• [Task prompt] When you reach the line containing "very message that" in the entries below, begin reproducing lines exactly, and stop once the line containing "- constructor." is done.

• [Extracted data]
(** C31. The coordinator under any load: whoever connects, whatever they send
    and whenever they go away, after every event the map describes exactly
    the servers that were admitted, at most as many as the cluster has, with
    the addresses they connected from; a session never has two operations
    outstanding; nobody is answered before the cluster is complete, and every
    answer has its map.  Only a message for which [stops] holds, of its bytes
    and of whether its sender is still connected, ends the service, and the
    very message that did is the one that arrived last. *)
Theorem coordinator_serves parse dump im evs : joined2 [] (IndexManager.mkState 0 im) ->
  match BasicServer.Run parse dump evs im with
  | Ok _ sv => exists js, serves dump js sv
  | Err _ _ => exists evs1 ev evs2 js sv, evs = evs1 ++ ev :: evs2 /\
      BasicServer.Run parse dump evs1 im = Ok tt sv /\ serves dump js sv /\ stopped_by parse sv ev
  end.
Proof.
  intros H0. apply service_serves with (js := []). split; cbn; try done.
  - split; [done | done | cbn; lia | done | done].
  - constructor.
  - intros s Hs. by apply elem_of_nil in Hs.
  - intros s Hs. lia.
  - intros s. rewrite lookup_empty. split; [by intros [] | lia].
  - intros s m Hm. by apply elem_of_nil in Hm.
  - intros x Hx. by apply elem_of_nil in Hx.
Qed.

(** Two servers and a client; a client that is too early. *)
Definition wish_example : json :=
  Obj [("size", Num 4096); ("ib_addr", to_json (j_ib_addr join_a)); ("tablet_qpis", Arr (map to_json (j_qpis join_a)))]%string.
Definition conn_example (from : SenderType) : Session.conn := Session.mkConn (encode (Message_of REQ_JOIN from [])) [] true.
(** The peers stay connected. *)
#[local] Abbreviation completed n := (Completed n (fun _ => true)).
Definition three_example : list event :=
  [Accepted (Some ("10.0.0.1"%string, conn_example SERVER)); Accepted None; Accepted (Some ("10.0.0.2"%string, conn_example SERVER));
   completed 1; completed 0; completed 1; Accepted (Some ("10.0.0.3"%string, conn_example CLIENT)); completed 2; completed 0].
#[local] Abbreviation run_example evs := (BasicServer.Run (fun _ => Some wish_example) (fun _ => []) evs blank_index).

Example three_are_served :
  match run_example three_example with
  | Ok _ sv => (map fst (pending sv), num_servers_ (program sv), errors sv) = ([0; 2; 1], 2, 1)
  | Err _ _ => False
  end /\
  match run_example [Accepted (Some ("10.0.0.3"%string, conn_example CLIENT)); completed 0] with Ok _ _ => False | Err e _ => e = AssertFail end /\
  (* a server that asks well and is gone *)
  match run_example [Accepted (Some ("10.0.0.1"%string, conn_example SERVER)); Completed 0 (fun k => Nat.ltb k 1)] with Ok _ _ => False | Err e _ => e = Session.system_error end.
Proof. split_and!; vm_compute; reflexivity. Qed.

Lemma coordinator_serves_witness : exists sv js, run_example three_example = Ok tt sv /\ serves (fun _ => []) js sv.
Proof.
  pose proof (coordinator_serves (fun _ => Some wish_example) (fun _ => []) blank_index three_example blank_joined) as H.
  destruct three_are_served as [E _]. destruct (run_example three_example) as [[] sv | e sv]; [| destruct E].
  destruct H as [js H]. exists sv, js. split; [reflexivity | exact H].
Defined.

• [Task solution]
    very message that did is the one that arrived last. *)
Theorem coordinator_serves parse dump im evs : joined2 [] (IndexManager.mkState 0 im) ->
  match BasicServer.Run parse dump evs im with
  | Ok _ sv => exists js, serves dump js sv
  | Err _ _ => exists evs1 ev evs2 js sv, evs = evs1 ++ ev :: evs2 /\
      BasicServer.Run parse dump evs1 im = Ok tt sv /\ serves dump js sv /\ stopped_by parse sv ev
  end.
Proof.
  intros H0. apply service_serves with (js := []). split; cbn; try done.
  - split; [done | done | cbn; lia | done | done].
  - constructor.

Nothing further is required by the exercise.